-- Opening Marker --

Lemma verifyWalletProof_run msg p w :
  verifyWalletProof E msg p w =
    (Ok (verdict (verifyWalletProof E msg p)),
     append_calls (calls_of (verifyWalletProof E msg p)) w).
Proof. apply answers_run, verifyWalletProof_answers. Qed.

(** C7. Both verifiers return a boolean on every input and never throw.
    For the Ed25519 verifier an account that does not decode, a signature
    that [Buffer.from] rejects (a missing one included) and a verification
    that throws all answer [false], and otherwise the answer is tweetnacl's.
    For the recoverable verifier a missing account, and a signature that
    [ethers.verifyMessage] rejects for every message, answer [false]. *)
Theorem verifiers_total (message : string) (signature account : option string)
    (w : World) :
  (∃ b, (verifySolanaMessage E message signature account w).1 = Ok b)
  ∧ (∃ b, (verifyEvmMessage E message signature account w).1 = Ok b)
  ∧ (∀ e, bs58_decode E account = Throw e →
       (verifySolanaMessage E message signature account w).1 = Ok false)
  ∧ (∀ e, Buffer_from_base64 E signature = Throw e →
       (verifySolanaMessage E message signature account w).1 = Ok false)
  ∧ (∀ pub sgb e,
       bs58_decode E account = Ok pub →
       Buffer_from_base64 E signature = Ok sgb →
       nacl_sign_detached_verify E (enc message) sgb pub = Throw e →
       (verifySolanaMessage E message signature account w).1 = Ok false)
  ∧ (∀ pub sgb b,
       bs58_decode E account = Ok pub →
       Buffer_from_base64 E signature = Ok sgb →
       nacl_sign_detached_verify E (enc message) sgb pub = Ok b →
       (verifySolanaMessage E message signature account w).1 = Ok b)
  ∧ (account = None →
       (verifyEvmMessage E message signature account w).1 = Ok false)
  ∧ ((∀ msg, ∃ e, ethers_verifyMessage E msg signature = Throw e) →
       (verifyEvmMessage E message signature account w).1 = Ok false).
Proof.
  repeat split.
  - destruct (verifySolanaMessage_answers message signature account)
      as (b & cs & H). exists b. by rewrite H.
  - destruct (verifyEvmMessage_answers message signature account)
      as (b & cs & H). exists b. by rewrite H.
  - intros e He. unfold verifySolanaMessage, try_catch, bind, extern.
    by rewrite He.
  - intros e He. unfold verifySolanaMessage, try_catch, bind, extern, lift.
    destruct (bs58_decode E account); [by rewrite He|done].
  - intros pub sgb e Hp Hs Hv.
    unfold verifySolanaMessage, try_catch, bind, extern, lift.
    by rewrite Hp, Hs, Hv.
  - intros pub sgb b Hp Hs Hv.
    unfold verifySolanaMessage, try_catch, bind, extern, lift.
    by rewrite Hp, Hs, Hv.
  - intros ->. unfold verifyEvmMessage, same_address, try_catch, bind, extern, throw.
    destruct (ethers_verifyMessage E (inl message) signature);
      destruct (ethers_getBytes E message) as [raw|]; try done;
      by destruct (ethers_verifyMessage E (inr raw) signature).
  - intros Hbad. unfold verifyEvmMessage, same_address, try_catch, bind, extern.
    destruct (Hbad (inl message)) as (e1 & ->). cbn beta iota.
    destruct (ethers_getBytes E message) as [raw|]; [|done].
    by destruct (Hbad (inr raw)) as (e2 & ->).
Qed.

-- Closing Marker --

▸ ABOUT THIS EXERCISE
Line by line, retype the records with no changes.

▸ TASK SOLUTION
Lemma verifyWalletProof_run msg p w :
  verifyWalletProof E msg p w =
    (Ok (verdict (verifyWalletProof E msg p)),
     append_calls (calls_of (verifyWalletProof E msg p)) w).
Proof. apply answers_run, verifyWalletProof_answers. Qed.

(** C7. Both verifiers return a boolean on every input and never throw.
    For the Ed25519 verifier an account that does not decode, a signature
    that [Buffer.from] rejects (a missing one included) and a verification
    that throws all answer [false], and otherwise the answer is tweetnacl's.
    For the recoverable verifier a missing account, and a signature that
    [ethers.verifyMessage] rejects for every message, answer [false]. *)
Theorem verifiers_total (message : string) (signature account : option string)
    (w : World) :
  (∃ b, (verifySolanaMessage E message signature account w).1 = Ok b)
  ∧ (∃ b, (verifyEvmMessage E message signature account w).1 = Ok b)
  ∧ (∀ e, bs58_decode E account = Throw e →
       (verifySolanaMessage E message signature account w).1 = Ok false)
  ∧ (∀ e, Buffer_from_base64 E signature = Throw e →
       (verifySolanaMessage E message signature account w).1 = Ok false)
  ∧ (∀ pub sgb e,
       bs58_decode E account = Ok pub →
       Buffer_from_base64 E signature = Ok sgb →
       nacl_sign_detached_verify E (enc message) sgb pub = Throw e →
       (verifySolanaMessage E message signature account w).1 = Ok false)
  ∧ (∀ pub sgb b,
       bs58_decode E account = Ok pub →
       Buffer_from_base64 E signature = Ok sgb →
       nacl_sign_detached_verify E (enc message) sgb pub = Ok b →
       (verifySolanaMessage E message signature account w).1 = Ok b)
  ∧ (account = None →
       (verifyEvmMessage E message signature account w).1 = Ok false)
  ∧ ((∀ msg, ∃ e, ethers_verifyMessage E msg signature = Throw e) →
       (verifyEvmMessage E message signature account w).1 = Ok false).
Proof.
  repeat split.
  - destruct (verifySolanaMessage_answers message signature account)
      as (b & cs & H). exists b. by rewrite H.
  - destruct (verifyEvmMessage_answers message signature account)
      as (b & cs & H). exists b. by rewrite H.
  - intros e He. unfold verifySolanaMessage, try_catch, bind, extern.
    by rewrite He.
  - intros e He. unfold verifySolanaMessage, try_catch, bind, extern, lift.
    destruct (bs58_decode E account); [by rewrite He|done].
  - intros pub sgb e Hp Hs Hv.
    unfold verifySolanaMessage, try_catch, bind, extern, lift.
    by rewrite Hp, Hs, Hv.
  - intros pub sgb b Hp Hs Hv.
    unfold verifySolanaMessage, try_catch, bind, extern, lift.
    by rewrite Hp, Hs, Hv.
  - intros ->. unfold verifyEvmMessage, same_address, try_catch, bind, extern, throw.
    destruct (ethers_verifyMessage E (inl message) signature);
      destruct (ethers_getBytes E message) as [raw|]; try done;
      by destruct (ethers_verifyMessage E (inr raw) signature).
  - intros Hbad. unfold verifyEvmMessage, same_address, try_catch, bind, extern.
    destruct (Hbad (inl message)) as (e1 & ->). cbn beta iota.
    destruct (ethers_getBytes E message) as [raw|]; [|done].
    by destruct (Hbad (inr raw)) as (e2 & ->).
Qed.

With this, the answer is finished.